* WHAT TO WORK ON
The answer must consist only of the lines from the line with "then Return tt" to the line with "nothing. *)", both included, exactly as they stand below.

::::::::::

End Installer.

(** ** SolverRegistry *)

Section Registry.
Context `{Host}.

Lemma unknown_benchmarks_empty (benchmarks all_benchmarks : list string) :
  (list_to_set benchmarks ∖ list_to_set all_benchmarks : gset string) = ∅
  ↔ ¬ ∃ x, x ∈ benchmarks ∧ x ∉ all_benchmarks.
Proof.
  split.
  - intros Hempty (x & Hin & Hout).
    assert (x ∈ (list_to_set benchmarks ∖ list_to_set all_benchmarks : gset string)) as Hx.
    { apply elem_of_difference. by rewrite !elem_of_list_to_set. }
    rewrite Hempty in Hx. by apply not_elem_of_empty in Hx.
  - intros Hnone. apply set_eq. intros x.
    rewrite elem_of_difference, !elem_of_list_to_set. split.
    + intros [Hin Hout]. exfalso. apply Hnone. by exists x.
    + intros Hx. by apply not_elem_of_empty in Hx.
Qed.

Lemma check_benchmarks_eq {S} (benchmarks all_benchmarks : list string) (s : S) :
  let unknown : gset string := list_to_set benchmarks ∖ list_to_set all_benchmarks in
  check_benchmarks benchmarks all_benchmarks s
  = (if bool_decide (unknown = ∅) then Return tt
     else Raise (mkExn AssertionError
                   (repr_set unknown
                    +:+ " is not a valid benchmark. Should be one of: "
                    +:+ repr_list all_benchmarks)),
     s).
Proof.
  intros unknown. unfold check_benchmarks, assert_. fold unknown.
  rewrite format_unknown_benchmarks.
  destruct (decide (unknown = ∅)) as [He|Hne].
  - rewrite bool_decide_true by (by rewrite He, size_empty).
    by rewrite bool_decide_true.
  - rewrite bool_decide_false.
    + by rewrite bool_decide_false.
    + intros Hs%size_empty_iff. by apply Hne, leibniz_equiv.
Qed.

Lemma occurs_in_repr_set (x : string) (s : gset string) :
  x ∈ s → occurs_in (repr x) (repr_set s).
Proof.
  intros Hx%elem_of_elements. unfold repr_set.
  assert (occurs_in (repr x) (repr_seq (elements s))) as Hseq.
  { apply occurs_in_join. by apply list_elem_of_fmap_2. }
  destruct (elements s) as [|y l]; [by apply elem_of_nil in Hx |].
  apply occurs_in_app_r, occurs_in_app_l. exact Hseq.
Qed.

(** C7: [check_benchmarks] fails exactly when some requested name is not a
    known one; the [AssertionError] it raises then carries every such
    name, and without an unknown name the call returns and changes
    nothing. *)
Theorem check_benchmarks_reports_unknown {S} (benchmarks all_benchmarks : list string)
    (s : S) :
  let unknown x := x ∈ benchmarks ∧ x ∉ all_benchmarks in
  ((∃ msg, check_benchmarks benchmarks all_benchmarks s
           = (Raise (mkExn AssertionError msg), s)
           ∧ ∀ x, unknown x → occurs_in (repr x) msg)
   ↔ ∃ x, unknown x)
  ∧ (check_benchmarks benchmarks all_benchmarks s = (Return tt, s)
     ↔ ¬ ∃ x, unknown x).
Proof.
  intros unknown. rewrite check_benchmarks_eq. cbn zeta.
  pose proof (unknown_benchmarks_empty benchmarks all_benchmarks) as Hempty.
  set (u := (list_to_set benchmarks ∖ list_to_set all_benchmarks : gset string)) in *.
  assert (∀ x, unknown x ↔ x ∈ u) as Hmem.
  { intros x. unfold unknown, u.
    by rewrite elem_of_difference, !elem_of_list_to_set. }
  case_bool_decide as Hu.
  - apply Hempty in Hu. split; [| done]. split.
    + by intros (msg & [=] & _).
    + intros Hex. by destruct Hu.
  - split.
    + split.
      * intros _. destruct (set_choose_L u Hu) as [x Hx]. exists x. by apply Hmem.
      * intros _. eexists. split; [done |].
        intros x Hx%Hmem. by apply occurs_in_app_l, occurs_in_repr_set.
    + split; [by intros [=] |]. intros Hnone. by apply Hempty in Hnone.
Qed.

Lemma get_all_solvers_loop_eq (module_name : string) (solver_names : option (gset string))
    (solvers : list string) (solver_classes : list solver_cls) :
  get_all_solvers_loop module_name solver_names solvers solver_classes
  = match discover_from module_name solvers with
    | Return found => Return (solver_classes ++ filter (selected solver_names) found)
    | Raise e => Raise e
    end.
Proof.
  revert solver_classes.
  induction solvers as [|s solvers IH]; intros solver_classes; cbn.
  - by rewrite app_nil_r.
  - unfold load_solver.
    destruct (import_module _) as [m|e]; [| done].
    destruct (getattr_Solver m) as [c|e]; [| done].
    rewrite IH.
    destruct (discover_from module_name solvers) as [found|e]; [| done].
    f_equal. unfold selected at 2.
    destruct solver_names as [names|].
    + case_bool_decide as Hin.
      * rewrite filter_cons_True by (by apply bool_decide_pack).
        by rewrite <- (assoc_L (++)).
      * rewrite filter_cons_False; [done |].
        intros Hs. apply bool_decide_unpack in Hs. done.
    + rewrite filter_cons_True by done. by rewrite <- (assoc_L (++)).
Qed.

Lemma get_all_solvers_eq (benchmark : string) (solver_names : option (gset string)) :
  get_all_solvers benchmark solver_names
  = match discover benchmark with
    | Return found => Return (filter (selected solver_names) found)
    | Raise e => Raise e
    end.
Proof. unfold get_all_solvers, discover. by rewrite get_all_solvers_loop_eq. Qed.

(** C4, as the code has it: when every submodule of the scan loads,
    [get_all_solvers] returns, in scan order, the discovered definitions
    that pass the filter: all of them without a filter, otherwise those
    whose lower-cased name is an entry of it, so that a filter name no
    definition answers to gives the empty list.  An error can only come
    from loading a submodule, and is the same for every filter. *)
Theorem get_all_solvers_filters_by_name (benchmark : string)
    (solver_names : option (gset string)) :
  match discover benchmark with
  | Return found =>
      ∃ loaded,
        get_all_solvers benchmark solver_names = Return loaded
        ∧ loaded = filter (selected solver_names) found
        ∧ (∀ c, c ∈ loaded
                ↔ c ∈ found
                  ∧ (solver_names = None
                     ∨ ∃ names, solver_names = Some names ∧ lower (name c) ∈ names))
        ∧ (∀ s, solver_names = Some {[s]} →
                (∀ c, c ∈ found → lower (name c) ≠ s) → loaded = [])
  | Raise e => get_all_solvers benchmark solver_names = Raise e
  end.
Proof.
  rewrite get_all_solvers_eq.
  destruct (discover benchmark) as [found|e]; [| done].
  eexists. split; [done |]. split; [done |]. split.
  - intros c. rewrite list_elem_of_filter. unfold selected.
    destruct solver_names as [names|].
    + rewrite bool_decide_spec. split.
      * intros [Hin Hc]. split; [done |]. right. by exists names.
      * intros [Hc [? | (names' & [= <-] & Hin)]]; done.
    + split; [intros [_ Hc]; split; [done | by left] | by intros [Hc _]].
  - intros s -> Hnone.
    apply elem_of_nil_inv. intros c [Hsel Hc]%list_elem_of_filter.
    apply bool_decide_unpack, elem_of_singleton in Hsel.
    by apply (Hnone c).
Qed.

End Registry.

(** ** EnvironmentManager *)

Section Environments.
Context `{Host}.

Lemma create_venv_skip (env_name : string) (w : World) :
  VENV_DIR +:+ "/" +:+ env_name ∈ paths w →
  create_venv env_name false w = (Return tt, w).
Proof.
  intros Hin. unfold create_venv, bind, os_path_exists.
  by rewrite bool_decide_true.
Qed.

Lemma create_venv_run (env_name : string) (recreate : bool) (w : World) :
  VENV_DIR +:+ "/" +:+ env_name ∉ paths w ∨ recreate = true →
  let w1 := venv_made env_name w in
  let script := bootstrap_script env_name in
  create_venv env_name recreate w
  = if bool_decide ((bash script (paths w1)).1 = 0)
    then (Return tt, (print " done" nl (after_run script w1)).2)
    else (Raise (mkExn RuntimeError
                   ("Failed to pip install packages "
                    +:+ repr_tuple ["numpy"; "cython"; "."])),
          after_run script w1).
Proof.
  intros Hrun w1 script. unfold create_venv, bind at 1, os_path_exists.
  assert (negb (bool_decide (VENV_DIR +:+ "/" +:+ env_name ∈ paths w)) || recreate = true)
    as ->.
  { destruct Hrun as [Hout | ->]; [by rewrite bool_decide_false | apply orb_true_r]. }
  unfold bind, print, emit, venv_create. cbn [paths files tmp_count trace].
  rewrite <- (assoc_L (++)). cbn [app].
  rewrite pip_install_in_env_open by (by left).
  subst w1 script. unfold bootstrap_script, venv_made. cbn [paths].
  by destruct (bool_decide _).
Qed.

::::::::::

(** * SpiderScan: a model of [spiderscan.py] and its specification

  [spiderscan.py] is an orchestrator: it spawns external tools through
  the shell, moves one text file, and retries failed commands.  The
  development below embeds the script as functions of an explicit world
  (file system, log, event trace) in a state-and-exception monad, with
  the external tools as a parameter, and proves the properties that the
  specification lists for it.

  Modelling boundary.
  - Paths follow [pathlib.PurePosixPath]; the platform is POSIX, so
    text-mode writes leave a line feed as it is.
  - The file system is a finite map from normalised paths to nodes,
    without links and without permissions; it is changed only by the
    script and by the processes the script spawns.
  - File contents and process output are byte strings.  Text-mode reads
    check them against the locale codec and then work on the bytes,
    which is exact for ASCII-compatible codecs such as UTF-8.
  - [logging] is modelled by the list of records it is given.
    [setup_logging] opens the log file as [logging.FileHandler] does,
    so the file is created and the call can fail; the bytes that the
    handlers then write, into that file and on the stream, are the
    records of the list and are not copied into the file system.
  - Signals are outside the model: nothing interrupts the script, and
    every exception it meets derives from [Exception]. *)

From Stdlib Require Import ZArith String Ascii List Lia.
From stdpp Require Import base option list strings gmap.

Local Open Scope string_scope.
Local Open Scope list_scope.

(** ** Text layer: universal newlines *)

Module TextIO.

::::::::::

* RESPONSE
  = (if bool_decide (unknown = ∅) then Return tt
     else Raise (mkExn AssertionError
                   (repr_set unknown
                    +:+ " is not a valid benchmark. Should be one of: "
                    +:+ repr_list all_benchmarks)),
     s).
Proof.
  intros unknown. unfold check_benchmarks, assert_. fold unknown.
  rewrite format_unknown_benchmarks.
  destruct (decide (unknown = ∅)) as [He|Hne].
  - rewrite bool_decide_true by (by rewrite He, size_empty).
    by rewrite bool_decide_true.
  - rewrite bool_decide_false.
    + by rewrite bool_decide_false.
    + intros Hs%size_empty_iff. by apply Hne, leibniz_equiv.
Qed.

Lemma occurs_in_repr_set (x : string) (s : gset string) :
  x ∈ s → occurs_in (repr x) (repr_set s).
Proof.
  intros Hx%elem_of_elements. unfold repr_set.
  assert (occurs_in (repr x) (repr_seq (elements s))) as Hseq.
  { apply occurs_in_join. by apply list_elem_of_fmap_2. }
  destruct (elements s) as [|y l]; [by apply elem_of_nil in Hx |].
  apply occurs_in_app_r, occurs_in_app_l. exact Hseq.
Qed.

(** C7: [check_benchmarks] fails exactly when some requested name is not a
    known one; the [AssertionError] it raises then carries every such
    name, and without an unknown name the call returns and changes
    nothing. *)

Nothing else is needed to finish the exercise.